## Entries shown
(** * FastIntersectCount: the intersection-count engine of
      [fast_intersect_count.h], embedded in Rocq.

    The header computes, for a bundle of equal-length bit vectors, the sum of
    the pairwise intersection cardinalities.  This file embeds its kernels
    (scalar, SSE4.1, AVX2, AVX-512), the sparse positional kernel, the
    all-pairs drivers and the dispatch functions, and proves properties of
    them.

    Conventions of the embedding.
    - A [uint32_t] or [uint64_t] is a [Z]; every C operation that can wrap is
      written with [u32] or [u64].  An [int] loop counter is a [Z] that the
      theorems keep below [INT_MAX].
    - An array of words is a [list Z]; [b.[i]] reads it (0 outside the list,
      where C leaves the read undefined).  A pointer [&vals[k]] into an array
      is the suffix [skipn k vals].
    - A SIMD register is the list of its 64-bit lanes, lane 0 first, which is
      the order in which a [uint64_t*] cast to a register pointer is loaded.
    - A loop whose counter advances by one up to a bound is [for_range], on
      a state that holds the variables the loop updates (for a loop with an
      offset and the total, the pair of them, of which the code after the
      loop keeps the total); a strided loop is [while] with fuel and yields
      [None] when the fuel does not reach the exit.
    - Where C leaves the result of an operation open, the embedding takes
      what the x86-64 code of the header computes: a shift takes its count
      modulo 64 ([shl_long]).  The kernels are modelled for what their
      callers owe them: arrays that hold the words that are read, at
      addresses aligned to the register width of the kernel; theorems about
      the entry points state what this asks of the number of words of a
      vector. *)

From Stdlib Require Import ZArith List Lia Bool Permutation.
Import ListNotations.
Local Open Scope Z_scope.

(** ** Machine integers, arrays and loops *)

Definition u32 (x : Z) : Z := x mod 2 ^ 32.
Definition u64 (x : Z) : Z := x mod 2 ^ 64.
Definition INT_MAX : Z := 2 ^ 31 - 1.
Definition UINT32_MAX : Z := 2 ^ 32 - 1.

(** [b.[i]]: the word [b[i]]. *)
Definition rd (b : list Z) (i : Z) : Z := nth (Z.to_nat i) b 0.
Notation "b .[ i ]" := (rd b i) (at level 1, left associativity, format "b .[ i ]").

(** [&b[k]]: the array seen from its [k]-th word on. *)
Definition ptr (b : list Z) (k : Z) : list Z := skipn (Z.to_nat k) b.

(** [while fuel cond body s]: [for (; cond; ) body], from state [s]; the body
    may itself have no result. *)
Fixpoint while {S : Type} (fuel : nat) (cond : S -> bool) (body : S -> option S)
  (s : S) : option S :=
  match fuel with
  | O => None
  | Datatypes.S k =>
      if cond s then match body s with Some s' => while k cond body s' | None => None end
      else Some s
  end.

Fixpoint iter_from {S : Type} (n : nat) (x : Z) (body : Z -> S -> S) (s : S) : S :=
  match n with
  | O => s
  | Datatypes.S k => iter_from k (x + 1) body (body x s)
  end.

(** [for_range lo hi body s]: [for (x = lo; x < hi; ++x) body], from state [s];
    the counter stays at most [hi], so [++x] never wraps. *)
Definition for_range {S : Type} (lo hi : Z) (body : Z -> S -> S) (s : S) : S :=
  iter_from (Z.to_nat (hi - lo)) lo body s.

(** The sum of a list of integers. *)
Definition sum_list (l : list Z) : Z := fold_right Z.add 0 l.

## What the task requires
Restate the whole set of entries exactly.

## Exercise solution
(** * FastIntersectCount: the intersection-count engine of
      [fast_intersect_count.h], embedded in Rocq.

    The header computes, for a bundle of equal-length bit vectors, the sum of
    the pairwise intersection cardinalities.  This file embeds its kernels
    (scalar, SSE4.1, AVX2, AVX-512), the sparse positional kernel, the
    all-pairs drivers and the dispatch functions, and proves properties of
    them.

    Conventions of the embedding.
    - A [uint32_t] or [uint64_t] is a [Z]; every C operation that can wrap is
      written with [u32] or [u64].  An [int] loop counter is a [Z] that the
      theorems keep below [INT_MAX].
    - An array of words is a [list Z]; [b.[i]] reads it (0 outside the list,
      where C leaves the read undefined).  A pointer [&vals[k]] into an array
      is the suffix [skipn k vals].
    - A SIMD register is the list of its 64-bit lanes, lane 0 first, which is
      the order in which a [uint64_t*] cast to a register pointer is loaded.
    - A loop whose counter advances by one up to a bound is [for_range], on
      a state that holds the variables the loop updates (for a loop with an
      offset and the total, the pair of them, of which the code after the
      loop keeps the total); a strided loop is [while] with fuel and yields
      [None] when the fuel does not reach the exit.
    - Where C leaves the result of an operation open, the embedding takes
      what the x86-64 code of the header computes: a shift takes its count
      modulo 64 ([shl_long]).  The kernels are modelled for what their
      callers owe them: arrays that hold the words that are read, at
      addresses aligned to the register width of the kernel; theorems about
      the entry points state what this asks of the number of words of a
      vector. *)

From Stdlib Require Import ZArith List Lia Bool Permutation.
Import ListNotations.
Local Open Scope Z_scope.

(** ** Machine integers, arrays and loops *)

Definition u32 (x : Z) : Z := x mod 2 ^ 32.
Definition u64 (x : Z) : Z := x mod 2 ^ 64.
Definition INT_MAX : Z := 2 ^ 31 - 1.
Definition UINT32_MAX : Z := 2 ^ 32 - 1.

(** [b.[i]]: the word [b[i]]. *)
Definition rd (b : list Z) (i : Z) : Z := nth (Z.to_nat i) b 0.
Notation "b .[ i ]" := (rd b i) (at level 1, left associativity, format "b .[ i ]").

(** [&b[k]]: the array seen from its [k]-th word on. *)
Definition ptr (b : list Z) (k : Z) : list Z := skipn (Z.to_nat k) b.

(** [while fuel cond body s]: [for (; cond; ) body], from state [s]; the body
    may itself have no result. *)
Fixpoint while {S : Type} (fuel : nat) (cond : S -> bool) (body : S -> option S)
  (s : S) : option S :=
  match fuel with
  | O => None
  | Datatypes.S k =>
      if cond s then match body s with Some s' => while k cond body s' | None => None end
      else Some s
  end.

Fixpoint iter_from {S : Type} (n : nat) (x : Z) (body : Z -> S -> S) (s : S) : S :=
  match n with
  | O => s
  | Datatypes.S k => iter_from k (x + 1) body (body x s)
  end.

(** [for_range lo hi body s]: [for (x = lo; x < hi; ++x) body], from state [s];
    the counter stays at most [hi], so [++x] never wraps. *)
Definition for_range {S : Type} (lo hi : Z) (body : Z -> S -> S) (s : S) : S :=
  iter_from (Z.to_nat (hi - lo)) lo body s.

(** The sum of a list of integers. *)
Definition sum_list (l : list Z) : Z := fold_right Z.add 0 l.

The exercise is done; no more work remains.